*** Opening Records shown ***
Lemma run_loop_links {W} (exchange : W → list Card → outcome db_error (W * list Card)) rnd opts n : ∀ w cs prev w' cs',
  run_loop exchange rnd opts n w cs prev = Ret (w', cs') → links_kept (cs_repo cs) (cs_repo cs').
Proof.
  induction n as [|n IH]; intros w cs prev w' cs'; cbn [run_loop]; [done|].
  intros H. apply bind_ret_inv in H as (req & _ & H). apply bind_ret_inv in H as ([w1 resp] & _ & H).
  apply bind_ret_inv in H as ([cs1 done] & Hp & H). unfold processResponse in Hp.
  apply bind_ret_inv in Hp as ([cs2 f] & Hp & He). injection He as <- <-. apply process_loop_links in Hp.
  revert H. destruct (_ && _); [destruct (_ && _)%Z; [|destruct (_ && _)%Z]|].
  - by intros [= <- <-].
  - by intros [= <- <-].
  - intros H%IH. etrans; [exact Hp|exact H].
  - intros H%IH. etrans; [exact Hp|exact H].
Qed.

Lemma links_config f d : links_kept d (on_config f d).
Proof. done. Qed.
Lemma links_user f d : links_kept d (on_user f d).
Proof. done. Qed.

Lemma insert_configs_links now l d d' : insert_configs now d l = Ret d' → links_kept d d'.
Proof.
  revert d. induction l as [|nv l IH]; intros d; cbn [insert_configs]; [by intros [= <-]|].
  intros H. apply bind_ret_inv in H as (d1 & H1 & H). etrans; [|by apply IH]. revert H1. unfold insert_config.
  destruct (_ !! _); [done|]. intros [= <-]. apply links_config.
Qed.

Lemma CreateWithEnv_links now r1 r2 user pc d : CreateWithEnv now r1 r2 user pc = Ret d → links_kept CreateRepoSchema d.
Proof.
  unfold CreateWithEnv. generalize CreateRepoSchema. intros d0 H.
  apply bind_ret_inv in H as (d1 & H1 & H). apply bind_ret_inv in H as (d2 & H2 & H).
  unfold SeedConfig in H. apply bind_ret_inv in H as (codes & _ & H). apply insert_configs_links in H.
  etrans; [|exact H]. transitivity d1.
  - revert H1. unfold SeedUser. case_bool_decide; [done|]. destruct (_ || _); intros [= <-]; [done|apply links_user].
  - revert H2. unfold SeedNobody, insert_user. destruct (_ !! str "nobody"); intros [= <-]; [done|apply links_user].
Qed.

Lemma run_links {W} (exchange : W → list Card → outcome db_error (W * list Card)) rnd opts w cs w' cs' :
  run exchange rnd opts w cs = Ret (w', cs') → links_kept (cs_repo cs) (cs_repo cs').
Proof. unfold run. apply run_loop_links. Qed.

(** A clone ends with empty link tables. *)
Lemma clone_artifacts_links {W} (exchange : W → list Card → outcome db_error (W * list Card)) rnd opts now r1 r2 w w' cs :
  clone_artifacts exchange rnd opts now r1 r2 w = Ret (w', cs) → d_links (cs_repo cs) = no_links.
Proof.
  unfold clone_artifacts. cbv zeta. intros H. apply bind_ret_inv in H as (d & Hd & H).
  apply CreateWithEnv_links in Hd. apply run_links in H. cbn [cs_repo] in H.
  cut (links_kept CreateRepoSchema (cs_repo cs)); [by intros [-> _]|].
  etrans; [exact Hd|]. etrans; [|exact H]. apply links_config.
Qed.
End clone.

(** ** The check-ins of a clone *)

Section mirror.
Context {codec : Zlib} {zlaws : ZlibLaws} {sha3 : Sha3} {sqlite : Sqlite} {sql : Sql} {floats : Floats}
  {json : Json} {locks : LockJson} {texts : ErrorText} {order : Unordered} {olaws : UnorderedLaws}
  {unicode : Unicode}.
Context (d : db) (pc sc : bytes) (host : hosts d pc sc) (c : db) (Hm : mirrors (d_repo d) (artifacts d) (d_repo c)).
(** After the transaction: the check-in is linked, and tags leave the links alone. *)
Lemma checkin_committed d opts d3 d' T rid uuid :
  repo_ok (d_repo d) → links_ok d → checkins_complete d → sane d → ck_Files opts ≠ [] →
  checkin_tx d opts = Ret (d3, T, rid, uuid) → tag_effect d3 d' →
  rid_of d uuid = None → (∀ f, f ∈ ck_Files opts → sha1_hex (fl_Content f) ≠ uuid) →
  small (d_repo d') → ∃ dk, checkin_deck d opts = Ret dk ∧
    (wf_deck (in_millis dk) → d_D (in_millis dk) ≠ time_zero → committed d d' opts dk rid uuid).
Proof.
  intros Hok Hl Hc [Sz Str Spar] Hne Htx Ht Hnew Hdist Hsm.
  destruct (checkin_tx_ret d opts d3 T rid uuid Hne Hok Htx)
    as (dk & d1 & d2 & Hdk & A1 & B & _ & A2 & S & HS & Htab & Hev & Hk).
  exists dk. split; [done|]. intros Hwf Hdate. pose proof (added_trans _ _ _ A1 A2) as A.
  pose proof (ad_ok _ _ A) as Hok2. pose proof (added_retains _ _ A) as R.
  destruct (added_links _ _ A) as [Elk Elf].
  assert (repo_grows (d_repo d2) (d_repo d')) as Hg.
  { destruct Ht as [(X & Y & TT & ->) _]. cbn. rewrite (tb_repo _ _ _ _ _ Htab). by apply repo_grows_same. }
  pose proof (extends_retains _ _ (rg_extends _ _ Hg)) as R'.
  assert (small (d_repo d2)) as Hsm2 by (eapply small_kept; [apply (rt_rows _ _ R')|done]).
  destruct (Store_fresh _ _ _ _ _ (ad_ok _ _ A1) HS (Hk uuid Hdist Hnew) Hsm2) as (He & Hfr & row & Hrow & Hsize).
  pose proof (canonical_complete d1 d2 opts dk rid A2 (ad_sizes _ _ A1 Sz) Hwf Hdate B He) as Hcm.
  assert (present d2 rid) as Hp by (exists row; split; [done|rewrite Hsize; apply zlen_nonneg]).
  assert (t_blob (d_repo d) !! rid = None) as Hfr0.
  { destruct (t_blob (d_repo d) !! rid) as [x|] eqn:E; [|done].
    by rewrite (lookup_weaken _ _ _ _ E (proj1 (ad_extends _ _ A1))) in Hfr. }
  assert (∀ o, traces d2 o ↔ traces d o) as Htr by (intros o; unfold traces; by rewrite Elk).
  assert (¬ traces d2 rid) as Hntr by (intros [y Hy]%Htr%Str; congruence).
  assert (links_ok d2) as Hl2 by by eapply (links_received d).
  assert (checkins_complete d2) as Hc2 by by eapply (complete_received d).
  destruct (checkin_linked _ rid d2 d3 d' dk _ Hok2 Hl2 Hp Hntr (proj1 Hcm) (proj1 (proj2 Hcm)) Htab Ht)
    as [E1 E2 E3 E4 E5 E6 E7 E8 E9].
  assert (repo_ok (d_repo d')) as Hok' by by apply Hg.
  assert (complete d' rid (canonical (in_millis dk))) as Hcm' by by eapply complete_retains.
  assert (∀ u r, rid_of d u = Some r → rid_of d2 u = Some r) as Hrid by (intros u r; by apply added_rid).
  split.
  - split; [done|by etrans].
  - split; [done|]. split.
    + intros o (x & [Hx|[-> _]]%E3); [|by eexists]. destruct (Hc2 o) as [dko Hdo]; [by exists x|].
      exists dko. by eapply complete_retains.
    + intros Hleaf. eapply (checkin_leaf _ rid d2 d3 d' dk _ Hl2 Hp Hntr Hcm); [|exact Htab|done|].
      * intros c _. rewrite Elk. apply eq_None_not_Some. intros [y Hy]%Spar. congruence.
      * intros r. rewrite Elf, Elk, (Hleaf r). unfold ci, checkin_row. by rewrite Elk.
  - split; [|done]. eapply retains_rid; [done|exact R'|]. apply (st_rid _ _ _ _ _ S).
  - intros o x. change (checkin_event (canonical (in_millis dk))) with (checkin_event (in_millis dk)).
    rewrite in_millis_event, E3. unfold checkin_row. by rewrite Elk.
  - rewrite (filter_all (file_listed d2)) in E5; [exact E5|].
    apply List.Forall_map, list.Forall_forall. intros f Hf. split; [apply sha1_hex_nonempty|].
    destruct (bu_readable _ _ _ _ B f Hf eq_refl) as (r & c & Hr & _). exists r.
    exact (added_rid _ _ _ _ A2 Hr).
  - destruct E7 as [F1 F2 F3]. split; [done| |].
    + intros u p Hu Hup. eapply F2; [done|by apply Hrid].
    + intros p v Hv. destruct (F3 p v Hv) as [G1 G2]. split; [done|]. intros Hh. apply G2.
      destruct (d_P dk); [done|]. by apply Hrid.
  - intros f Hf. destruct (bu_readable _ _ _ _ B f Hf eq_refl) as (r & c & Hr & Hx). exists r, c. split.
    + eapply retains_rid; [done|exact R'|]. exact (added_rid _ _ _ _ A2 Hr).
    + apply (rt_expands _ _ R'). by apply (rt_expands _ _ (added_retains _ _ A2)).
  - intros Hn. destruct (canonical_cards dk) as [I1 I2].
    apply (canonical_lists d1 d' opts dk _ rid) with (5 := I1) (6 := I2); [right|done|by eapply expands_pos|apply Hcm'|done].
    split; [done|]. etrans; [by apply added_retains|exact R'].
  - apply (checkin_sane (map card_of (ck_Files opts)) dk rid d d2 d3 d' A); [by split| |exact Htab|exact Ht].
    by exists row.
Qed.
*** Closing Records shown ***
» Work to complete:
Take each line of the material that contains the word "traces" and list it.

» Answer to this exercise:
  assert (∀ o, traces d2 o ↔ traces d o) as Htr by (intros o; unfold traces; by rewrite Elk).
  assert (¬ traces d2 rid) as Hntr by (intros [y Hy]%Htr%Str; congruence).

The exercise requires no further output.